A new study has suggested that sustained training in mindfulness meditation may impact distinct domains of human decision-making, enabling them to make decisions rationally .
Ulrich Kirk, research assistant professor with the Human Neuroimaging Laboratory, Read Montague, professor of physics at Virginia Tech and Jonathan Downar, assistant professor with the Neuropsychiatry Clinic and the Centre for Addition and Mental Health at the University of Toronto conducted the study.
Their research showed that Buddhist meditators use different areas of the brain than other people when confronted with unfair choices, enabling them to make decisions rationally rather than emotionally.
The meditators had trained their brains to function differently and make better choices in certain situations.
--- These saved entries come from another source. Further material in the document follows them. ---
(* ===== verification/HttpModifiersSpec.v ===== *)
(** Header changes: an external client cannot claim another address, what a
    configured change does, and that the cached flags never hide one. *)

From S2P Require Import Prelude RustStr Net Http StringMatch Fmt HttpModifiers.
Import Net Http StringMatch HttpModifiers.

Module HttpModifiersSpec.

Section spec.
Context `{HL : HttpLib, !HttpSpec HL, RegexLib}.

Lemma xff_names :
  X_ENVOY_EXTERNAL_ADDRESS ≠ X_ENVOY_INTERNAL ∧ X_ENVOY_EXTERNAL_ADDRESS ≠ X_FORWARDED_FOR ∧
  X_ENVOY_INTERNAL ≠ X_FORWARDED_FOR.
Proof. split_and!; intros E; by apply name_from_static_inj in E. Qed.

Lemma get_all_remove_all names m n :
  get_all (remove_all names m) n = if decide (n ∈ names) then [] else get_all m n.
Proof.
  unfold remove_all. revert m. induction names as [|x names IH]; intros m; cbn [foldl].
  - by rewrite decide_False by set_solver.
  - rewrite IH, get_all_remove. repeat case_decide; try done; set_solver.
Qed.

(** ** The address of the client *)

Lemma fmt_ip_visible a : Forall (λ c, 32 <= Ascii.N_of_ascii c < 127)%N (Fmt.fmt_ip a).
Proof.
  eapply Forall_impl; [apply Fmt.fmt_ip_plain|]. intros c [[d Hd]|[->| ->]]; [|done..].
  unfold Fmt.digit_value in Hd. repeat case_match; simplify_eq; lia.
Qed.

Lemma insert_fmt_ip m n a :
  ∃ v, to_str v = Some (Fmt.fmt_ip a) ∧ insert_text m n (Fmt.fmt_ip a) = header_insert m n v.
Proof.
  destruct (value_from_visible (Fmt.fmt_ip a) (fmt_ip_visible a)) as [v Hv]. exists v.
  unfold insert_text. rewrite Hv. split; [by apply to_str_from_str|done].
Qed.

Lemma get_all_insert_text m n text n' : n' ≠ n → get_all (insert_text m n text) n' = get_all m n'.
Proof. intros. unfold insert_text. case_match; [|done]. by rewrite get_all_insert, decide_False. Qed.

(** The headers of an external client once its claims are removed. *)
Lemma stripped_headers headers :
  let h0 := header_remove (header_remove headers X_ENVOY_EXTERNAL_ADDRESS) X_ENVOY_INTERNAL in
  get_all h0 X_ENVOY_EXTERNAL_ADDRESS = [] ∧ get_all h0 X_ENVOY_INTERNAL = [] ∧
  get_all h0 X_FORWARDED_FOR = get_all headers X_FORWARDED_FOR.
Proof.
  destruct xff_names as (N1 & N2 & N3). cbv zeta. split_and!; rewrite !get_all_remove; by repeat case_decide.
Qed.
Using computational and neuroimaging techniques, Montague studies the neurobiology of human social cognition and decision-making.
He and his students recruited 26 Buddhist meditators and 40 control subjects for comparison and looked at their brain processes using functional MRI (fMRI) while the subjects played the “ultimatum game,” in which the first player propose how to divide a sum of money and the second can accept or reject the proposal.
The researchers hypothesized that “successful regulation of negative emotional reactions would lead to increased acceptance rates of unfair offers” by the meditators. The behavioral results confirmed the hypothesis.
But the neuroimaging results showed that Buddhist meditators engaged different parts of the brain than expected.
“In meditators, the anterior insula showed no significant activation for unfair offers, and there was no significant relationship between anterior insula activity and offer rejection. Hence, meditators were able to uncouple the negative emotional response to an unfair offer, presumably by attending to internal bodily states (interoception) reflected by activity in the posterior insula,” explained the authors.